Copy every line of the entries that has the string "matched" in it.

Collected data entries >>
────────────────────

(** * Server log analysis: the line parser, the dataset operations of the
    dashboard and the synthetic log generator.

    Shallow embedding of [server_log_dashboard.py] and
    [test_file_generator.py].

    Modelling conventions.
    - A Python [str] is a [string]; a character is a code point below 256,
      classified as Python's [re] and [str] methods classify it.
    - Python integers are [Z]; [int(text)] has no digit limit here.
    - A function that can raise returns a [result].
    - Random draws, [datetime.now()] and the third-party generators
      ([Faker], [user_agents]) are explicit inputs.
    - A data frame is the list of its rows; a file is the list of its lines,
      which [readlines] takes from its text. *)

From Stdlib Require Import Ascii String List ZArith QArith Bool Lia Arith.
From Stdlib Require Import DecimalString DecimalN DecimalZ Sorted Permutation.
Import ListNotations.

Set Implicit Arguments.

Local Close Scope Q_scope.
Local Open Scope string_scope.
Local Open Scope list_scope.

(** ** Characters *)

Module Char.

Definition code (c : ascii) : N := N_of_ascii c.

Definition between (lo hi : N) (c : ascii) : bool :=
  (N.leb lo (code c) && N.leb (code c) hi)%bool.

(** [str.isspace] / [\s] on code points below 256. *)
Definition is_space (c : ascii) : bool :=
  (between 9 13 c || between 28 32 c
   || N.eqb (code c) 133 || N.eqb (code c) 160)%bool.

(** [\d]: the decimal digits. *)
Definition is_digit (c : ascii) : bool := between 48 57 c.

(** [\w]: alphanumeric code points and the underscore. *)
Definition is_word (c : ascii) : bool :=
  (between 48 57 c || between 65 90 c || between 97 122 c
   || N.eqb (code c) 95
   || N.eqb (code c) 170 || between 178 179 c || N.eqb (code c) 181
   || between 185 186 c || between 188 190 c
   || between 192 214 c || between 216 246 c || between 248 255 c)%bool.

(** [str.lower] on the ASCII letters. *)
Definition lower (c : ascii) : ascii :=
  if between 65 90 c then ascii_of_N (code c + 32) else c.

Definition dquote : ascii := "034"%char.

End Char.

Fixpoint mem_char (c : ascii) (cs : string) : bool :=
  match cs with
  | EmptyString => false
  | String a cs' => (Ascii.eqb c a || mem_char c cs')%bool
  end.

(** ** A backtracking matcher for the regular expressions of the program *)

(** Character classes of the patterns. *)
Inductive cclass : Type :=
| Space                       (* \s *)
| NonSpace                    (* \S *)
| Digit                       (* \d *)
| Word                        (* \w *)
| OneOf (cs : string)         (* [abc] *)
| NoneOf (cs : string)        (* [^abc] *)
| Range (lo hi : ascii)       (* [a-z] *)
| AnyCase (c : ascii)         (* a letter under re.IGNORECASE *)
| Union (k1 k2 : cclass).

Fixpoint in_class (k : cclass) (c : ascii) : bool :=
  match k with
  | Space => Char.is_space c
  | NonSpace => negb (Char.is_space c)
  | Digit => Char.is_digit c
  | Word => Char.is_word c
  | OneOf cs => mem_char c cs
  | NoneOf cs => negb (mem_char c cs)
  | Range lo hi => Char.between (Char.code lo) (Char.code hi) c
  | AnyCase a => Ascii.eqb (Char.lower c) (Char.lower a)
  | Union k1 k2 => (in_class k1 c || in_class k2 c)%bool
  end.

(** The fragment of [re] syntax the program uses.  Repetition is greedy and
    always of a single character class, as in \S+ or \d{3}. *)
Inductive regex : Type :=
| Eps
| Lit (c : ascii)
| Cls (k : cclass)
| Rep (k : cclass) (lo : nat) (hi : option nat)
| Cat (r1 r2 : regex)
| Alt (r1 r2 : regex)
| Grp (r : regex).

(** One way of matching a pattern at the start of a text. *)
Record hit : Type := Hit {
  matched : string;          (* the text consumed *)
  rest : string;             (* what follows it *)
  groups : list string       (* the capture groups, in pattern order *)
}.

Definition room (hi : option nat) : bool :=
  match hi with
  | Some O => false
  | _ => true
  end.

Definition less (hi : option nat) : option nat := option_map pred hi.

(** All runs of class [k] at the start of [s], at most [hi] long, the longest
    first: the order in which a greedy repetition gives characters back. *)
Fixpoint rep_runs (k : cclass) (hi : option nat) (s : string)
  : list (string * string) :=
  match s with
  | EmptyString => [(EmptyString, EmptyString)]
  | String c s' =>
      if (in_class k c && room hi)%bool
      then map (fun mr => (String c (fst mr), snd mr)) (rep_runs k (less hi) s')
             ++ [(EmptyString, s)]
      else [(EmptyString, s)]
  end.

Definition join (h1 h2 : hit) : hit :=
  Hit (matched h1 ++ matched h2) (rest h2) (groups h1 ++ groups h2).

(** Every way of matching [r] at the start of [s], in the order a
    backtracking matcher tries them.  The patterns of the program never put
    a group under an alternative, so groups are kept by position. *)
Fixpoint matches (r : regex) (s : string) : list hit :=
  match r with
  | Eps => [Hit EmptyString s []]
  | Lit c =>
      match s with
      | String a s' => if Ascii.eqb a c then [Hit (String a EmptyString) s' []] else []
      | EmptyString => []
      end
  | Cls k =>
      match s with
      | String a s' => if in_class k a then [Hit (String a EmptyString) s' []] else []
      | EmptyString => []
      end
  | Rep k lo hi =>
      map (fun mr => Hit (fst mr) (snd mr) [])
          (filter (fun mr => Nat.leb lo (String.length (fst mr))) (rep_runs k hi s))
  | Cat r1 r2 =>
      flat_map (fun h1 => map (join h1) (matches r2 (rest h1))) (matches r1 s)
  | Alt r1 r2 => matches r1 s ++ matches r2 s
  | Grp r =>
      map (fun h => Hit (matched h) (rest h) (matched h :: groups h)) (matches r s)
  end.
(** X19. For every confirmed department delete whose response body parses
    as JSON: the dialog closes; with an OK status the delete request is
    followed by the success notification, whose content is the body's
    [message] when that is truthy (for a text: non-empty) and the fixed text
    "Department deleted!" otherwise, and then by the [GET] that refetches
    the list, after which no further request is made; with any other status
    the delete request is followed by one error notification, the body's
    [message] when truthy and "Delete failed" otherwise, and by nothing
    else, so the list is not refetched. *)
Theorem confirmed_delete_notifies_then_refetches
  (api : string) (s : DepartmentList.state) (id : string) (status : Z)
  (body : value) (refetch : fetch_outcome) :
  DepartmentList.currentDepartmentId s = Some id ->
  id <> "" ->
  let r := run (DepartmentList.onClick_delete
                  api (Responded status (Some body)) refetch) s in
  let del := Request "DELETE" (api +:+ "/department/" +:+ id)
                     false false true None in
  let message := opt_chain body "message" in
  DepartmentList.isDeleteDialogOpen (final r) = false
  /\ (res_ok (Response status (Some body)) = true ->
      exists rest,
        trace r
        = Fetch del
          :: ToastSuccess (if truthy message then message
                           else VStr "Department deleted!")
          :: Fetch (GET (api +:+ "/department")) :: rest
        /\ requests rest = []
        /\ (forall text, message = VStr text -> text <> "" ->
            trace r !! 1 = Some (ToastSuccess (VStr text))))
  /\ (res_ok (Response status (Some body)) = false ->
      trace r
      = [Fetch del;
         ToastError (if truthy message then message else VStr "Delete failed")]
      /\ requests (trace r) = [del]
      /\ DepartmentList.departments (final r) = DepartmentList.departments s).
Proof.
  intros Hid Hne. cbv zeta.
  pose proof (DepartmentList_fetchDepartments_log api refetch) as Hlog.
  unfold DepartmentList.onClick_delete, DepartmentList.deleteDepartment.
  generalize dependent (DepartmentList.fetchDepartments api refetch).
  intros list_fetch Hlog. exec. rewrite Hid.
  apply String.eqb_neq in Hne. simpl. rewrite Hne. simpl.
  destruct (res_ok _); simpl.
  - split; [done|]. split; [|done]. intros _.
    match goal with |- context [list_fetch ?w] =>
      destruct (Hlog w) as (rest & -> & Hrest) end.
    simpl. unfold js_or. exists rest. split; [done|]. split.
    + by destruct Hrest as [->| ->].
    + intros text -> Htext. apply String.eqb_neq in Htext.
      simpl. by rewrite Htext.
  - split; [done|]. split; [done|]. intros _. unfold js_or. by repeat split.
Qed.

Lemma confirmed_delete_notifies_then_refetches_witness :
  let row := {| DepartmentList.dept_id := "3";
                DepartmentList.dept_name := "Guides";
                DepartmentList.dept_description := None |} in
  let s := final (run (DepartmentList.onClick_row_delete row)
                      DepartmentList.initial) in
  let answer := VObj [("message", VStr "Department deleted!")] in
  let listing := Responded 200 (Some (VObj [("data", VArr [])])) in
  DepartmentList.currentDepartmentId s = Some "3"
  /\ "3" <> ""
  /\ res_ok (Response 200 (Some answer)) = true
  /\ exists rest,
      trace (run (DepartmentList.onClick_delete
                    "https://api.test" (Responded 200 (Some answer)) listing) s)
      = Fetch (Request "DELETE" "https://api.test/department/3"
                       false false true None)
        :: ToastSuccess (VStr "Department deleted!")
        :: Fetch (GET "https://api.test/department") :: rest.
Proof.
  intros row s answer listing.
  assert ("3" <> "") as Hne by discriminate.
  split; [reflexivity|]. split; [exact Hne|]. split; [reflexivity|].
  destruct (confirmed_delete_notifies_then_refetches
              "https://api.test" s "3" 200 answer listing eq_refl Hne)
    as (_ & Hok & _).
  destruct (Hok eq_refl) as (rest & Htrace & _).
  exists rest. exact Htrace.
Defined.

────────────────────

SOLUTION TO THIS EXERCISE >>
  matched : string;          (* the text consumed *)
  Hit (matched h1 ++ matched h2) (rest h2) (groups h1 ++ groups h2).
      map (fun h => Hit (matched h) (rest h) (matched h :: groups h)) (matches r s)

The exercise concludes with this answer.